Investigating the associations between lumbar paraspinal muscle health and age, BMI, sex, physical activity, and back pain using an automated computer-vision model: a UK Biobank study.

机构信息

Faculty of Behavioural and Movement Sciences, Amsterdam Movement Sciences, Vrije Universiteit Amsterdam, Van der Boechorststraat 9, 1081 BT Amsterdam, The Netherlands; Division of Pain Medicine, Department of Anaesthesiology, Perioperative and Pain Medicine, Stanford University, 1070 Arastradero Road, Palo Alto, CA 94304, USA.
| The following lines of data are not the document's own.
(** [SshSession]: a command may run on the Node even when its answer is lost. *)
Class Connection (Node : Type) : Type := {
  execute_command : list Z -> Node -> result (list Z) CommandOutput * Node;
  write_file : list Z -> list Z -> Node -> result (list Z) unit * Node;
  session_id : Node -> N;
}.

(** The Node, the sessions whose helper was verified, and fresh ids. *)
Record FwState (Node : Type) : Type := mkFw { fw_node : Node; fw_verified : gset N; fw_uuid : N }.
Arguments mkFw {Node} _ _ _.
Arguments fw_node {Node} _.
Arguments fw_verified {Node} _.
Arguments fw_uuid {Node} _.

Definition F (Node A : Type) : Type := FwState Node -> result AppError A * FwState Node.

Section monad.
Context {Node : Type} `{Connection Node}.

Definition ret {A} (a : A) : F Node A := fun s => (Ok a, s).
Definition throw {A} (e : AppError) : F Node A := fun s => (Err e, s).
Definition bind {A B} (m : F Node A) (f : A -> F Node B) : F Node B := fun s =>
  match m s with (Ok a, s) => f a s | (Err e, s) => (Err e, s) end.

Definition run_command (command : list Z) : F Node CommandOutput := fun s =>
  let '(r, n) := execute_command command s.(fw_node) in
  (match r with Ok out => Ok out | Err m => Err (Transport m) end, mkFw n s.(fw_verified) s.(fw_uuid)).

Definition put_file (path bytes : list Z) : F Node unit := fun s =>
  let '(r, n) := write_file path bytes s.(fw_node) in
  (match r with Ok _ => Ok tt | Err m => Err (Transport m) end, mkFw n s.(fw_verified) s.(fw_uuid)).

(** The result of [m] as a value: [match m.await]. *)
Definition attempt {A} (m : F Node A) : F Node (result AppError A) := fun s => let '(r, s) := m s in (Ok r, s).
End monad.

Declare Scope fw_scope.
Notation "x <- m ;; k" := (bind m (fun x => k)) (at level 100, m at next level, right associativity) : fw_scope.
Notation "m ;;; k" := (bind m (fun _ => k)) (at level 100, right associativity) : fw_scope.
#[local] Open Scope fw_scope.

(** ** Ufw *)

Section ufw.
Context {Node : Type} `{Connection Node}.

Definition detail_or (output : CommandOutput) (fallback : string) : list Z :=
  let detail := trim output.(stderr) in if is_empty detail then lit fallback else detail.

Definition detect_ufw : F Node bool :=
  output <- run_command (lit "command -v ufw >/dev/null 2>&1 && echo yes || echo no") ;;
  ret (str_eqb (trim output.(stdout)) (lit "yes")).

(** The loop of [apply_rules]: a rule ufw rejects is noted and the loop goes on. *)
Fixpoint apply_loop (failures : list (FirewallRule * list Z)) (desired : list FirewallRule) : F Node (list (FirewallRule * list Z)) :=
  match desired with
  | [] => ret failures
  | rule :: desired =>
      output <- run_command (allow_command rule) ;;
      if output.(exit_code) =? 0 then apply_loop failures desired
      else apply_loop (failures ++ [(rule, detail_or output "ufw allow failed")]) desired
  end.

Definition apply_rules (desired : list FirewallRule) : F Node unit :=
  failures <- apply_loop [] desired ;;
  match failures with [] => ret tt | _ => throw (RulesNotApplied failures) end.

Definition SHOW_ADDED : list Z := lit "sudo ufw show added".
Definition STATUS : list Z := lit "sudo ufw status".

Definition current_rules : F Node (list FirewallRule) := output <- run_command STATUS ;; ret (parse_status_rules output.(stdout)).

Definition vibessh_owned_rules : F Node (list FirewallRule) := output <- run_command SHOW_ADDED ;; ret (parse_added_rules output.(stdout)).

Fixpoint revoke_rules (obsolete : list FirewallRule) : F Node unit :=
  match obsolete with
  | [] => ret tt
  | rule :: obsolete =>
      output <- run_command (revoke_command rule) ;;
      if negb (output.(exit_code) =? 0) then throw (RuleNotRemoved rule (detail_or output "ufw delete failed"))
      else revoke_rules obsolete
  end.

Definition is_active : F Node bool := output <- run_command STATUS ;; ret (parse_is_active output.(stdout)).

(** The command is [printf '%s' ] and the variable in double quotes. *)
Definition SSH_CONNECTION : list Z := lit "printf '%s' " ++ [34] ++ lit "$SSH_CONNECTION" ++ [34].

Definition live_ssh_port : F Node Z :=
  output <- run_command SSH_CONNECTION ;;
  match parse_live_ssh_port output.(stdout) with Some port => ret port | None => throw LivePortUnknown end.

Definition covers (live_port : Z) (rule : FirewallRule) : bool :=
  (rule.(fr_port) =? live_port) && bool_decide (rule.(fr_protocol) = Tcp) && bool_decide (rule.(fr_source_cidr) = None).

Definition ENABLE : list Z := lit "sudo ufw --force enable".

Definition enable (desired : list FirewallRule) : F Node unit :=
  live_port <- live_ssh_port ;;
  if negb (existsb (covers live_port) desired) then throw (RefusedLockout live_port)
  else
    apply_rules desired ;;;
    output <- run_command ENABLE ;;
    if negb (output.(exit_code) =? 0) then throw (NotEnabled (detail_or output "ufw enable failed")) else ret tt.
Lemma apply_rules_spec e :
  hoare (Node := Node) (fun v => Has [] v /\ setting v = e) (apply_rules desired)
    (fun r v => setting v = e /\ Has (match r with Ok _ => desired | Err _ => [] end) v).
Proof.
  unfold apply_rules. apply (hoare_bind _ _ _ (fun f v => setting v = e /\ Has (match f with [] => desired | _ => [] end) v)).
  - eapply hoare_conseq; [by apply (apply_loop_spec desired e [] [])|done|]. intros [f|m] v (He & HH & Hr); [|done]. split; [done|]. destruct f; [|done]. by destruct Hr.
  - intros [|f fs]; [by apply hoare_ret|by apply hoare_throw].
Qed.

(** The listing can be read. *)
Definition listing_readable : Prop := forall n out n', execute_command (Node := Node) SHOW_ADDED n = (Ok out, n') -> out.(exit_code) = 0.

(** The desktop's own entries are desired, or still to be removed. *)
Definition OnlyOr (todo : list FirewallRule) (v : View) : Prop :=
  listing_readable -> forall rule, Ours rule ∈ v.(v_added) -> rule ∈ desired \/ rule ∈ todo.
(* ===== verification/TeamAccess.v ===== *)
(** * TeamAccess: bringing a Node in line with its team

    [apps/desktop/src-tauri/src/services/team_access_service.rs]: one sync of
    one Node, which gives every member of the team an account with the
    member's keys and sudo rules, and carries out the revocations the team is
    owed there.  The calls to the backend and the connection are operations of
    the class [Services]; what the sync does is told by the log of what it
    sent, which the instances for [Traced] keep. *)

From S2P Require Import Prelude Text Shell Sandbox Validators Ufw Firewall Sudoers MemberAccount.

#[local] Open Scope Z_scope.
#[local] Open Scope fw_scope.

(** ** What the backend says *)

Record CloudMemberApplicationAccess : Type := mkCloudApplication {
  cm_local_id : N; cm_team_server_id : option N; cm_runtime_type : list Z; cm_working_directory : list Z; cm_permissions : list (list Z);
}.
Record CloudMemberAccess : Type := mkCloudMember {
  cl_user_id : N; cl_email : list Z; cl_display_name : list Z; cl_node_username : list Z; cl_public_keys : list (list Z); cl_permissions : list (list Z);
  cl_applications : list CloudMemberApplicationAccess;
}.
Record CloudNodeRevocation : Type := mkCloudRevocation {
  cr_id : N; cr_team_server_id : N; cr_server_name : list Z; cr_host : list Z; cr_ssh_port : Z; cr_user_id : N; cr_node_username : list Z; cr_email : list Z;
  cr_requested_at : Z;
}.

(** The backend's client, and a connection to the Node: either cached or newly made. *)
Class Services (Node : Type) : Type := {
  list_team_access : N -> Node -> result AppError (list CloudMemberAccess) * Node;
  list_pending_revocations : N -> Node -> result AppError (list CloudNodeRevocation) * Node;
  complete_revocation : N -> N -> Node -> result AppError unit * Node;
  get_or_connect : N -> Node -> result AppError unit * Node;
}.
(* ===== verification/Dns.v ===== *)
(** * Dns: private names on the mesh

    [apps/desktop/src-tauri/src/services/dns_service.rs] and
    [storage/dns_repository.rs]: aliases of Nodes and services, the fragment of
    [/etc/hosts] made of them, and the two commands that put it in place of the
    previous one on a Node. *)

From S2P Require Import Prelude Text Shell Sandbox Validators Ufw Firewall Sudoers MemberAccount Mesh.

#[local] Open Scope Z_scope.

(** ** Aliases *)

Definition bad_alias (text : string) : AppError := InvalidInput (mkInvalid (lit "a DNS alias") (Other (lit text))).
Definition bad_suffix (text : string) : AppError := InvalidInput (mkInvalid (lit "the DNS suffix") (Other (lit text))).

Definition suffix_char (c : Z) : bool := is_ascii_lowercase c || is_ascii_digit c || (c =? 46) || (c =? 45).

Definition validate_dns_suffix (suffix : list Z) : result AppError unit :=
  if negb (starts_with_char 46 suffix) || (byte_len suffix <? 2) then Err (bad_suffix "must start with '.' and have at least one character after it")
  else if 32 <? byte_len suffix then Err (bad_suffix "is too long")
  else if negb (forallb suffix_char suffix) then Err (bad_suffix "can only contain lowercase letters, digits, '.', and '-'")
  else Ok tt.

(** [str::strip_suffix]. *)
Definition strip_suffix (p s : list Z) : option (list Z) := reverse <$> strip_prefix (reverse p) (reverse s).

Section aliases.
Context `{UnicodeCase}.

Definition slugify (input : list Z) : list Z := default (lit "node") (dns_label input).

Definition normalize_alias (suffix input : list Z) : list Z :=
  let trimmed := map to_ascii_lowercase (trim input) in
  let base := default trimmed (strip_suffix suffix trimmed) in
  slugify base ++ suffix.

Definition node_alias (suffix server_name : list Z) : list Z := slugify server_name ++ suffix.
End aliases.

(** ** The stored service aliases *)

Record DnsRecord : Type := mkRecord { dr_id : N; dr_application_id : N; dr_hostname : list Z; dr_created_at : Z }.

(** The table [dns_records]: [id], [application_id] and [hostname] are unique. *)
Definition DnsTable : Type := list DnsRecord.

(** [ORDER BY hostname]. *)
Definition list_records (table : DnsTable) : list DnsRecord := sort_by (fun a b => str_ltb a.(dr_hostname) b.(dr_hostname)) table.

(** [excluding] is compared as text, so [None], an empty text, excludes nothing. *)
Definition find_hostname_collision (table : DnsTable) (excluding : option N) (hostname : list Z) : option (list Z) :=
  dr_hostname <$> find_first (fun row => str_eqb row.(dr_hostname) hostname && negb (bool_decide (Some row.(dr_id) = excluding))) table.

(** [is_unique_violation] holds of every violated constraint, the reference to [applications] included. *)
Definition insert_record (applications : list N) (table : DnsTable) (row : DnsRecord) : result AppError DnsTable :=
  if existsb (fun x => (x.(dr_id) =? row.(dr_id))%N || (x.(dr_application_id) =? row.(dr_application_id))%N || str_eqb x.(dr_hostname) row.(dr_hostname)) table
     || negb (bool_decide (row.(dr_application_id) ∈ applications))
  then Err (bad_alias "already has a DNS alias") else Ok (table ++ [row]).
(* ===== verification/Network.v ===== *)
(** * Network: joining, leaving and syncing the private network

    [apps/desktop/src-tauri/src/services/network_service.rs], the operations of
    [network/wireguard.rs] on a Node, [services/dns_service.rs]'s sync, the
    retry of [services/ssh_service.rs] and [firewall_service::reconcile_node]
    around its attempt.

    The desktop talks to many Nodes: the class [Fleet].  The state of an
    operation holds the fleet, the ledger of members and a log of what happened,
    which no operation reads: the theorems speak of it. *)

From S2P Require Import Prelude Text Shell Sandbox Validators Ufw Firewall Sudoers MemberAccount Mesh Dns.

#[local] Open Scope Z_scope.

(** ** The fleet *)

(** The columns of a [Server] these services read. *)
Record Server : Type := mkServer { sv_name : list Z; sv_host : list Z; sv_ssh_port : Z; sv_connection_mode : ConnectionMode }.

(** The SSH sessions by server, and what the other repositories of the desktop hold.
    [disk] says whether the ledger's next statement fails, and how. *)
Class Fleet (World : Type) : Type := {
  connect : N -> World -> result AppError unit * World;
  forget : N -> World -> World;
  exec_on : N -> list Z -> World -> result (list Z) CommandOutput * World;
  write_on : N -> list Z -> list Z -> World -> result (list Z) unit * World;
  session_of : N -> World -> N;
  disk : World -> option (list Z) * World;
  clock : World -> Z * World;
  server_row : N -> World -> result AppError (option Server);
  applications_on : N -> World -> result AppError (list Application);
  ports_of : N -> World -> result AppError (list ApplicationPort);
  custom_rules_of : N -> World -> result AppError (list FirewallCustomRule);
  dns_table : World -> result AppError DnsTable;
  application_row : N -> World -> result AppError (option (option N));
}.
Lemma runs_mesh_loop members hosts todo :
  runs (mesh_loop to_string members hosts todo) (fun s r s' l => s'.(nt_ledger) = s.(nt_ledger) /\ match r with Ok results => reconciled members hosts todo results l | Err _ => False end).
Proof.
  induction todo as [|member todo IH]; cbn [mesh_loop]; [apply runs_ret; intros s; split; [done|constructor]|].
  apply (runs_bind _ _ (fun s r s' l => nt_ledger s' = nt_ledger s /\ match r with Ok (Ok _) => brought_up member (mesh_peers members hosts member) l | Ok (Err _) => True | Err _ => False end)).
  { apply runs_attempt, runs_bring_up. }
  { by intros s e s' l [_ []]. }
  intros outcome. eapply runs_bind; [exact IH|by intros s e s' l [? []] s0 l1 Hs|]. intros others. apply runs_ret.
  intros s s0 l1 [Hs0 Hothers] s1 l2 [Hs1 Hout]. split; [congruence|]. rewrite app_nil_r. constructor; [|by apply reconciled_app].
  destruct outcome as [[]|e]; cbn; [|done]. split; [done|]. intros _. apply brought_up_app. auto.
Qed.

(** Where the members can be reached, when their list was read. *)
Definition hosts_known (members : list NodeNetworkMember) (w : World) (hosts : gmap N (list Z)) : Prop :=
  forall member, member ∈ members -> exists server, server_row member.(nm_server_id) w = Ok (Some server) /\ hosts !! member.(nm_server_id) = Some server.(sv_host).

Lemma runs_reconcile_mesh :
  runs (reconcile_mesh to_string) (fun s r s' l => s'.(nt_ledger) = s.(nt_ledger) /\ match r with
    | Ok results => exists hosts, hosts_known (list_members s.(nt_ledger)) (disk s.(nt_world)).2 hosts /\
        reconciled (list_members s.(nt_ledger)) hosts (list_members s.(nt_ledger)) results l
    | Err _ => True end).
Proof.
  unfold reconcile_mesh. apply (runs_bind _ _ (fun s r s' l => nt_ledger s' = nt_ledger s /\ match r with
    | Ok members => members = list_members (nt_ledger s) /\ nt_world s' = (disk (nt_world s)).2 /\ l = [] | Err _ => True end)).
  { by apply runs_list. }
  { by intros s e s' l [Hs _]. }
  intros members. destruct members as [|m0 members0] eqn:Em.
  - apply runs_ret. intros s s0 l1 (Hs & Hm & _ & ->). split; [done|]. exists ∅. rewrite <-Hm. split; [by intros m ?%elem_of_nil|constructor].
  - rewrite <-Em. eapply runs_bind; [apply runs_mesh_hosts|by intros s e s' l (-> & -> & _) s0 l1 (Hs & _)|]. intros hosts.
    eapply runs_conseq; [apply runs_mesh_loop|]. intros s r s' l [Hs Hr] s1 l1 (-> & -> & Hh & _) s0 l0 (Hs0 & -> & Hw & ->). split; [congruence|].
    destruct r as [results|e]; [|done]. exists hosts. split; [|done]. intros member Hin. rewrite <-Hw. by apply Hh.
Qed.

(** ** The ledger's two changes *)

Lemma runs_get server_id (Q : Net World -> result AppError (option NodeNetworkMember) -> Net World -> list NetEvent -> Prop) :
  (forall s s' e detail, s'.(nt_ledger) = s.(nt_ledger) -> Q s (Err e) s' [DiskFailed "failed to read the network member: " detail]) ->
  (forall s s', s'.(nt_ledger) = s.(nt_ledger) -> Q s (Ok (get_member s.(nt_ledger) server_id)) s' []) -> runs (network_get_member server_id) Q.
Proof. intros Hd Hq. apply runs_statement; [done|]. intros s s' w r w' [= <- <-]. auto. Qed.

Lemma runs_join server_id key (Q : Net World -> result AppError NodeNetworkMember -> Net World -> list NetEvent -> Prop) :
  (forall s s' e l, s'.(nt_ledger) = s.(nt_ledger) -> Q s (Err e) s' l) ->
  (forall s s' member ledger now, s'.(nt_ledger) = ledger -> join_ s.(nt_ledger) server_id key now = Ok (member, ledger) -> Q s (Ok member) s' []) -> runs (network_join server_id key) Q.
Proof.
  intros Hd Hq. apply runs_statement; [intros; by apply Hd|]. intros s s' w r w'. destruct (clock w) as [now w1]. intros [= <- <-].
  destruct (join_ (nt_ledger s) server_id key now) as [[member ledger]|e] eqn:E; [|by apply Hd]. intros Hs. by eapply Hq.
Qed.

Lemma runs_leave server_id (Q : Net World -> result AppError unit -> Net World -> list NetEvent -> Prop) :
  (forall s s' e l, s'.(nt_ledger) = s.(nt_ledger) -> l <> [] \/ leave s.(nt_ledger) server_id = Err e -> (forall d, d ∈ l -> exists detail, d = DiskFailed "failed to remove network membership: " detail) -> Q s (Err e) s' l) ->
  (forall s s' ledger, s'.(nt_ledger) = ledger -> leave s.(nt_ledger) server_id = Ok ledger -> Q s (Ok tt) s' []) -> runs (network_leave server_id) Q.
Proof.
  intros Hd Hq. apply runs_statement.
  - intros s s' e detail Hs. apply Hd; [done|by left|]. intros d ->%list_elem_of_singleton. eauto.
  - intros s s' w r w' [= <- <-]. destruct (leave (nt_ledger s) server_id) as [ledger|e] eqn:E; intros Hs; [by eapply Hq|]. apply Hd; [done|by right|]. by intros d ?%elem_of_nil.
Qed.

(** A member that joined last is taken out again without a trace. *)
Lemma leave_undoes_join ledger server_id key now member ledger' : join_ ledger server_id key now = Ok (member, ledger') ->
  ledger' = ledger ++ [member] /\ member.(nm_server_id) = server_id /\ allocate_ip ledger = Ok member.(nm_wireguard_ip) /\ leave ledger' server_id = Ok ledger.
Proof.
  unfold join_. intros (ip & Ha & Hb)%rbind_Ok. apply rbind_Ok in Hb as (l & Hi & [= <- <-]). apply insert_member_ok in Hi as [-> Hnew]. cbn [nm_server_id nm_wireguard_ip] in *.
  split_and!; [done|done|done|]. unfold leave. rewrite existsb_app. cbn [existsb nm_server_id]. rewrite N.eqb_refl, !orb_true_r. f_equal. rewrite List.filter_app. cbn [List.filter nm_server_id].
  rewrite N.eqb_refl. cbn [negb]. rewrite app_nil_r. apply forallb_filter_id, forallb_elem_of. intros row Hr. apply negb_true_iff, N.eqb_neq. intros Heq. apply Hnew. rewrite <-Heq.
  by apply list_elem_of_fmap_2.
Qed.

Lemma ledger_retry {A} server_id (m : G World A) : keeps m -> keeps (retry_on_connection_failure server_id m).
Proof. intros Hm. unfold retry_on_connection_failure. keeps_steps. Qed.

Lemma ledger_firewall `{UnicodeCase} HELPER_SCRIPT server_id : keeps (reconcile_firewall HELPER_SCRIPT server_id).
Proof. unfold reconcile_firewall. keeps_steps. all: apply ledger_retry; keeps_steps. Qed.
End operations.
(** ** Running docker *)

Inductive Runner : Type := SshSession | LocalDocker.

(** A failed spawn: whether the program was not found, and the error's text. *)
Record SpawnError : Type := mkSpawnError { se_not_found : bool; se_text : list Z }.

(** The machine the desktop runs on.  [forget_attachment] drops the local
    console's entry for an application from this process's map. *)
Class LocalMachine (Node : Type) : Type := {
  spawn_docker : list (list Z) -> Node -> result SpawnError CommandOutput * Node;
  temp_dir : Node -> list Z;
  path_join : list Z -> list Z -> list Z;
  create_dir_all : list Z -> Node -> result (list Z) unit * Node;
  write_owner_only : list Z -> list Z -> Node -> result AppError unit * Node;
  remove_dir_all : list Z -> Node -> result (list Z) unit * Node;
  forget_attachment : N -> Node -> Node;
}.

(** The line an [SshSession] sends for [docker] with these arguments. *)
Definition docker_line (args : list (list Z)) : list Z := lit "sudo docker" ++ (args ≫= fun arg => lit " " ++ quote arg).

Section runners.
Context {Node : Type} `{Connection Node} `{LocalMachine Node}.

Definition from_result {A} (r : AppResult A) : F Node A := match r with Ok a => ret a | Err e => throw (InvalidInput e) end.
Definition from_app {A} (r : result AppError A) : F Node A := match r with Ok a => ret a | Err e => throw e end.

(** A call on this machine whose failure is [message] and the system's text. *)
Definition local {E A} (call : Node -> result E A * Node) (error : E -> AppError) : F Node A := fun s =>
  let '(r, n) := call s.(fw_node) in
  (match r with Ok a => Ok a | Err e => Err (error e) end, mkFw n s.(fw_verified) s.(fw_uuid)).

Definition docker (runner : Runner) (args : list (list Z)) : F Node CommandOutput :=
  match runner with
  | SshSession => run_command (docker_line args)
  | LocalDocker => local (spawn_docker args) (fun e => if e.(se_not_found) then docker_missing else Internal (lit "couldn't run docker: " ++ e.(se_text)))
  end.

Definition supports_dedicated_user (runner : Runner) : bool := match runner with SshSession => true | LocalDocker => false end.

(** [LocalDocker::write_private_file], once the directory has its name. *)
Definition write_local_file (directory contents : list Z) : F Node PrivateFile :=
  local (create_dir_all directory) (fun e => Internal (lit "couldn't create a private directory: " ++ e)) ;;;
  let path := path_join directory (lit "env") in
  local (write_owner_only path (utf8 contents)) (fun e => e) ;;;
  ret (mkPrivateFile path directory).

Definition write_private_file (runner : Runner) (contents : list Z) : F Node PrivateFile :=
  match runner with
  | SshSession =>
      output <- run_command (lit "mktemp -d /tmp/vibessh.XXXXXXXXXX") ;;
      if negb (output.(exit_code) =? 0) then throw (ConnectionFailed (lit "couldn't create a private directory on the Node: " ++ trim output.(stderr))) else
      let directory := trim output.(stdout) in
      if is_empty directory then throw (ConnectionFailed (lit "mktemp returned no path")) else
      let path := directory ++ lit "/env" in
      output <- run_command (lit "install -T -m 600 /dev/null " ++ quote path) ;;
      if negb (output.(exit_code) =? 0) then throw (ConnectionFailed (lit "couldn't create a private file on the Node: " ++ trim output.(stderr))) else
      put_file path (utf8 contents) ;;;
      ret (mkPrivateFile path directory)
  | LocalDocker =>
      id <- fresh_uuid ;;
      fun s => write_local_file (path_join (temp_dir s.(fw_node)) (lit "vibessh-" ++ id)) contents s
  end.

Definition remove_private_directory (runner : Runner) (directory : list Z) : F Node unit :=
  match runner with
  | SshSession =>
      output <- run_command (lit "rm -rf " ++ quote directory) ;;
      if negb (output.(exit_code) =? 0) then throw (ConnectionFailed (lit "couldn't remove " ++ directory ++ lit ": " ++ trim output.(stderr))) else ret tt
  | LocalDocker => local (remove_dir_all directory) (fun e => Internal (lit "couldn't remove " ++ directory ++ lit ": " ++ e))
  end.

(** [runner(ctx)]. *)
Definition runner_of (ctx : RuntimeContext) : Runner := if ctx.(cx_remote) then SshSession else LocalDocker.
End runners.

(** ** The account of an application: [dedicated_user.rs] *)

Section dedicated_user.
Context {Node : Type} `{Connection Node}.

Definition ensure_provisioned (username : list Z) : F Node unit :=
  from_result (validate_linux_username username (lit "the Application's account name")) ;;;
  let user := quote username in
  output <- run_command (lit "getent group " ++ APPLICATION_GROUP ++ lit " >/dev/null 2>&1 || sudo groupadd --system " ++ APPLICATION_GROUP ++ lit "; id -u " ++ user
                         ++ lit " >/dev/null 2>&1 || sudo useradd --system --no-create-home --shell /usr/sbin/nologin --gid " ++ APPLICATION_GROUP ++ lit " " ++ user) ;;
  if negb (output.(exit_code) =? 0) then throw (ConnectionFailed (detail_or output "couldn't provision the Application's dedicated account")) else ret tt.

Definition is_numeric (s : list Z) : bool := negb (is_empty s) && forallb is_ascii_digit s.

Definition user_id (username : list Z) : F Node (list Z) :=
  let u := quote username in
  output <- run_command (lit "id -u " ++ u ++ lit " 2>/dev/null && id -g " ++ u ++ lit " 2>/dev/null") ;;
  let lines := lines output.(stdout) in
  let uid := trim (default [] (lines !! 0%nat)) in
  let gid := trim (default [] (lines !! 1%nat)) in
  if negb (is_numeric uid) || negb (is_numeric gid) then throw (ConnectionFailed (lit "couldn't determine " ++ username ++ lit "'s uid:gid"))
  else ret (uid ++ lit ":" ++ gid).
End dedicated_user.

(** ** The runtime *)

Section runtime.
Context `{UnicodeCase} `{FloatText} {Node : Type} `{Connection Node} `{LocalMachine Node}.
(** The text of the file helper's script ([files::sudo_user::helper_script]). *)
Context (FILE_HELPER_SCRIPT : list Z).

Definition parse_config (ctx : RuntimeContext) : F Node DockerConfig :=
  match ctx.(cx_config) with Ok config => ret config | Err err => throw (InvalidInput (invalid (lit "invalid Docker configuration: " ++ err))) end.

(** The connection an application's own account is set up on, if any. *)
Definition dedicated_user_applies (config : DockerConfig) (runner : Runner) : bool := config.(dc_run_as_dedicated_user) && supports_dedicated_user runner.
Definition dedicated_user_connection (config : DockerConfig) (runner : Runner) (ctx : RuntimeContext) : bool :=
  if negb (dedicated_user_applies config runner) then false else ctx.(cx_remote).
Faculty of Behavioural and Movement Sciences, Amsterdam Movement Sciences, Vrije Universiteit Amsterdam, Van der Boechorststraat 9, 1081 BT Amsterdam, The Netherlands; SOMT University of Physiotherapy, Softwareweg 5, 3821 BN Amersfoort, the Netherlands.

出版信息

Spine J. 2024 Jul;24(7):1253-1266. doi: 10.1016/j.spinee.2024.02.013. Epub 2024 Feb 28.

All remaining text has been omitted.